# Oo 'tol maganda



## Reflections

Please help me translate these sentences:

oo tol maganda,,pede paregardz sa gf mo?

dko nman aagawin tol,,regardz lang;-)

damot nman nito ohh..

damot tlga aq hanap kna lng iba waq lng cia  

cge f dmo aqo iparegardz,,aagawin ko xa syo;-)


Thanks


----------



## DotterKat

Reflections said:


> Please help me translate these sentences:
> 
> oo tol maganda,,pede paregardz sa gf mo?
> 
> dko nman aagawin tol,,regardz lang;-)
> 
> damot nman nito ohh..
> 
> damot tlga aq hanap kna lng iba waq lng cia
> 
> cge f dmo aqo iparegardz,,aagawin ko xa syo;-)
> 
> 
> Thanks



Roughly translated, this text which is full of abbreviations, means:

Speaker 1:Yes, bro', your girlfriend is pretty.
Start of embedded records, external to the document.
Definition bind {A B} (m : M A) (k : A -> M B) : M B :=
  fun w => match m w with
           | Returns w' a => k a w'
           | Panics w' => Panics w'
           end.

Definition panic {A} : M A := fun w => Panics w.

Notation "'let*' x ':=' m 'in' k" := (bind m (fun x => k))
  (at level 10, x pattern, m at level 100, k at level 200).

(** dereference of a possibly nil pointer *)
Definition deref {A} (p : option A) : M A :=
  match p with
  | Some a => ret a
  | None => panic
  end.

Section Provisioning.

Context (E : Env).

(** *** Package [common] and the Go library *)

Definition alloc (cl : common.Client) : M common.ClientRef :=
  fun w => Returns {| heap := heap w ++ [cl]; trace := trace w |} (length (heap w)).

(** Modelled from the spec: [common.NewClient], [common.NewInsecureTLSClient]
    and [common.NewTLSClient] are not part of the sources. Following the
    transport provider of the specification they build a plain client, a TLS
    client without certificate verification, and a TLS client trusting the
    system and the given CA certificates; only the last one can fail, when
    the certificates cannot be loaded. *)
Definition NewClient (a : option IAuthenticator) : M common.ClientRef :=
  alloc {| common.HTTPClient := http.PlainTransport; common.Auth := a |}.

Definition NewInsecureTLSClient (a : option IAuthenticator) : M common.ClientRef :=
  alloc {| common.HTTPClient := http.InsecureTLSTransport; common.Auth := a |}.

Definition NewTLSClient (a : option IAuthenticator) (certs : list string)
  : M (option common.ClientRef * option error) :=
  match LoadCACerts E certs with
  | Some err => ret (None, Some err)
  | None =>
      let* c := alloc {| common.HTTPClient := http.TLSTransport certs; common.Auth := a |} in
      ret (Some c, None)
  end.

(** Modelled from the spec: [common.Client.PostResource] is not part of the
    sources. It issues one POST of the body to the URI with the given
    [Content-Type] and [Accept] headers and hands back the response, or the
    error met when the request could not be sent. *)
Definition PostResource (c : common.ClientRef) (body : list Byte.byte)
    (contentType accept uri : string) : M (error + http.Response) :=
  fun w =>
    let rq := ReqPost c body contentType accept uri in
    Returns (emit (EvRequest rq) w) (http_reply E w rq).

(** [cfg.Client.HTTPClient.Get(uri)] *)
Definition HTTPClient_Get (c : common.ClientRef) (uri : string) : M (error + http.Response) :=
  fun w =>
    let rq := ReqGet c uri in
    Returns (emit (EvRequest rq) w) (http_reply E w rq).

(** Modelled from the spec: [common.Client.DeleteResource] is not part of
    the sources. It issues one DELETE on the URI and reports an error or
    nil. *)
Definition DeleteResource (c : common.ClientRef) (uri : string) : M (option error) :=
  fun w =>
    let rq := ReqDelete c uri in
    Returns (emit (EvRequest rq) w) (delete_reply E w rq).

Definition time_Sleep (d : Z) : M unit :=
  fun w => Returns (emit (EvSleep d) w) tt.

Definition log_Printf (msg : string) : M unit :=
  fun w => Returns (emit (EvLog msg) w) tt.

(** Modelled from the spec: [common.ExtractLocation] is not part of the
    sources. It takes the follow-up URI from the [Location] header of the
    response, resolved against the base URI, and fails when the header is
    missing (with the message the tests of this package expect) or cannot
    be resolved. *)
Definition ExtractLocation (res : http.Response) (base : string) : error + string :=
  let loc := http.Header_Get (http.Header res) "Location" in
  if String.eqb loc "" then inl (errors_New "no Location header found in response")
  else url_Resolve E base loc.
Send her my regards. I'm not going to take her away, from you, just send her my regards. Don't be so stingy.
Speaker 2: I am really greedy (when it comes to my girlfriend). Go find yourself your own girlfriend, anyone but her.
Speaker 1: Ok, if you don't send her my regards, I will snatch her away from you.

NOTE: Please limit lines of text in the future. New members please read the Rules at the top of the page.


----------



## Reflections

Thanks Dotterkat for the awesome explanation. I will be careful about number of lines.


----------